### What needs to be done
The word "string" may appear in the records below. Report how many lines contain it, and write nothing besides the number.

### Records provided
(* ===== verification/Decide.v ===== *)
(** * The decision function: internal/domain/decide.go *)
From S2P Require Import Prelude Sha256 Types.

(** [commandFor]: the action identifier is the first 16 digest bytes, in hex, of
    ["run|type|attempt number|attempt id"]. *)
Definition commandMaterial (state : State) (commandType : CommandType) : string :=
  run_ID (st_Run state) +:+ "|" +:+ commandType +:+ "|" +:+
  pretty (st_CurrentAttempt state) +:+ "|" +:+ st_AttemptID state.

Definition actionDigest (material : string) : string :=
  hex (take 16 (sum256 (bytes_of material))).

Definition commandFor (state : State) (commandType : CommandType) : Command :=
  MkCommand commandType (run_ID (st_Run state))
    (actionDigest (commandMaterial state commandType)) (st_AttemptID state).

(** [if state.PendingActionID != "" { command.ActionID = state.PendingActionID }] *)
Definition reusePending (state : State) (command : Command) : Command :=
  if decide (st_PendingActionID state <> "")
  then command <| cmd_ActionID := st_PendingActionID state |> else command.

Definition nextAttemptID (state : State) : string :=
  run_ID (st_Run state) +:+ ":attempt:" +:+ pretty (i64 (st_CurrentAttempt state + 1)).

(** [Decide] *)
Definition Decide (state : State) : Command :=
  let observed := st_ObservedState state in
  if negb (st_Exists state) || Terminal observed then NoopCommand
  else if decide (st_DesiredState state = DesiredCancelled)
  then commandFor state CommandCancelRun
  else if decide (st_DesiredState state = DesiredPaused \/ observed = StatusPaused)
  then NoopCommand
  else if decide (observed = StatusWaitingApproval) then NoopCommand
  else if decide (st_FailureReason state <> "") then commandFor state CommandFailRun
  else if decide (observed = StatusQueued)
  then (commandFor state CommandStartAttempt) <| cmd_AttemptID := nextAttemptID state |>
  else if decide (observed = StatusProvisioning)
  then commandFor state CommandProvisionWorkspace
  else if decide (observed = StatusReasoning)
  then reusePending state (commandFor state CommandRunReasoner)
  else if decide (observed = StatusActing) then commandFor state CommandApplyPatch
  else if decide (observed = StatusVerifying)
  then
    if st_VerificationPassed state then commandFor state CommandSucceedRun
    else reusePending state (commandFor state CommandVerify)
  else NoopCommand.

---

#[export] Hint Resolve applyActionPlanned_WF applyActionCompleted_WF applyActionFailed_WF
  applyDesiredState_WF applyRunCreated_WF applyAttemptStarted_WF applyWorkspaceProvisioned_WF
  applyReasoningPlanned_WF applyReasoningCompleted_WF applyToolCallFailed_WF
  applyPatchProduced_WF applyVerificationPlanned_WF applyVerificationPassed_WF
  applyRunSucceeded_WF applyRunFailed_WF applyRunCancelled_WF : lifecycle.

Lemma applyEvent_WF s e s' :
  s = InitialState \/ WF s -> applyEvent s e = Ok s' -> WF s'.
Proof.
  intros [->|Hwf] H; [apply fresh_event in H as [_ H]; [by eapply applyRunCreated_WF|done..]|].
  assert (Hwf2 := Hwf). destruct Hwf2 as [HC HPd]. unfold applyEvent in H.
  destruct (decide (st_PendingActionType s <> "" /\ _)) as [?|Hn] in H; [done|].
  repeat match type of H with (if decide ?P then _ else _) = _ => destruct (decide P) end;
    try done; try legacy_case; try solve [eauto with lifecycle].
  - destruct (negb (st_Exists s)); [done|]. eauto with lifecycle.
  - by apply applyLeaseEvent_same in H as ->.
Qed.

### Result of this exercise
3